▶ _Work request_:
Would you write out, word for word, each line of the records below from the top through the one holding "attribute names ([get_mapped_values])."?

(Source data)

(* ===== verification/Modbus.v ===== *)
(** * Modbus master: frames, CRC and the reception state machine

    Models [src/src/modbus/modbus.cc]: the CRC tables and [crc], the two
    constructors that build request frames, [check_crc], [check_completed],
    [receive_modbus_frame] and the projection of the registers read to
    attribute names ([get_mapped_values]).  Bytes and shorts are [Z] with the
    truncations of the code; an [at()] out of range throws, and
    [receive_modbus_frame] catches it as the code does. *)
From stdpp Require Import base tactics list gmap strings pretty sorting.
From Stdlib Require Import ZArith Lia String.
From S2P Require Import Prelude.

Definition table_crc_hi : list Z := [
  0x00; 0xC1; 0x81; 0x40; 0x01; 0xC0; 0x80; 0x41; 0x01; 0xC0; 0x80; 0x41;
  0x00; 0xC1; 0x81; 0x40; 0x01; 0xC0; 0x80; 0x41; 0x00; 0xC1; 0x81; 0x40;
  0x00; 0xC1; 0x81; 0x40; 0x01; 0xC0; 0x80; 0x41; 0x01; 0xC0; 0x80; 0x41;
  0x00; 0xC1; 0x81; 0x40; 0x00; 0xC1; 0x81; 0x40; 0x01; 0xC0; 0x80; 0x41;
  0x00; 0xC1; 0x81; 0x40; 0x01; 0xC0; 0x80; 0x41; 0x01; 0xC0; 0x80; 0x41;
  0x00; 0xC1; 0x81; 0x40; 0x01; 0xC0; 0x80; 0x41; 0x00; 0xC1; 0x81; 0x40;
  0x00; 0xC1; 0x81; 0x40; 0x01; 0xC0; 0x80; 0x41; 0x00; 0xC1; 0x81; 0x40;
  0x01; 0xC0; 0x80; 0x41; 0x01; 0xC0; 0x80; 0x41; 0x00; 0xC1; 0x81; 0x40;
  0x00; 0xC1; 0x81; 0x40; 0x01; 0xC0; 0x80; 0x41; 0x01; 0xC0; 0x80; 0x41;
  0x00; 0xC1; 0x81; 0x40; 0x01; 0xC0; 0x80; 0x41; 0x00; 0xC1; 0x81; 0x40;
  0x00; 0xC1; 0x81; 0x40; 0x01; 0xC0; 0x80; 0x41; 0x01; 0xC0; 0x80; 0x41;
  0x00; 0xC1; 0x81; 0x40; 0x00; 0xC1; 0x81; 0x40; 0x01; 0xC0; 0x80; 0x41;
  0x00; 0xC1; 0x81; 0x40; 0x01; 0xC0; 0x80; 0x41; 0x01; 0xC0; 0x80; 0x41;
  0x00; 0xC1; 0x81; 0x40; 0x00; 0xC1; 0x81; 0x40; 0x01; 0xC0; 0x80; 0x41;
  0x01; 0xC0; 0x80; 0x41; 0x00; 0xC1; 0x81; 0x40; 0x01; 0xC0; 0x80; 0x41;
  0x00; 0xC1; 0x81; 0x40; 0x00; 0xC1; 0x81; 0x40; 0x01; 0xC0; 0x80; 0x41;
  0x00; 0xC1; 0x81; 0x40; 0x01; 0xC0; 0x80; 0x41; 0x01; 0xC0; 0x80; 0x41;
  0x00; 0xC1; 0x81; 0x40; 0x01; 0xC0; 0x80; 0x41; 0x00; 0xC1; 0x81; 0x40;
  0x00; 0xC1; 0x81; 0x40; 0x01; 0xC0; 0x80; 0x41; 0x01; 0xC0; 0x80; 0x41;
  0x00; 0xC1; 0x81; 0x40; 0x00; 0xC1; 0x81; 0x40; 0x01; 0xC0; 0x80; 0x41;
  0x00; 0xC1; 0x81; 0x40; 0x01; 0xC0; 0x80; 0x41; 0x01; 0xC0; 0x80; 0x41;
  0x00; 0xC1; 0x81; 0x40].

(End Source data)

▶ _Answer space_:
(* ===== verification/Modbus.v ===== *)
(** * Modbus master: frames, CRC and the reception state machine

    Models [src/src/modbus/modbus.cc]: the CRC tables and [crc], the two
    constructors that build request frames, [check_crc], [check_completed],
    [receive_modbus_frame] and the projection of the registers read to
    attribute names ([get_mapped_values]).  Bytes and shorts are [Z] with the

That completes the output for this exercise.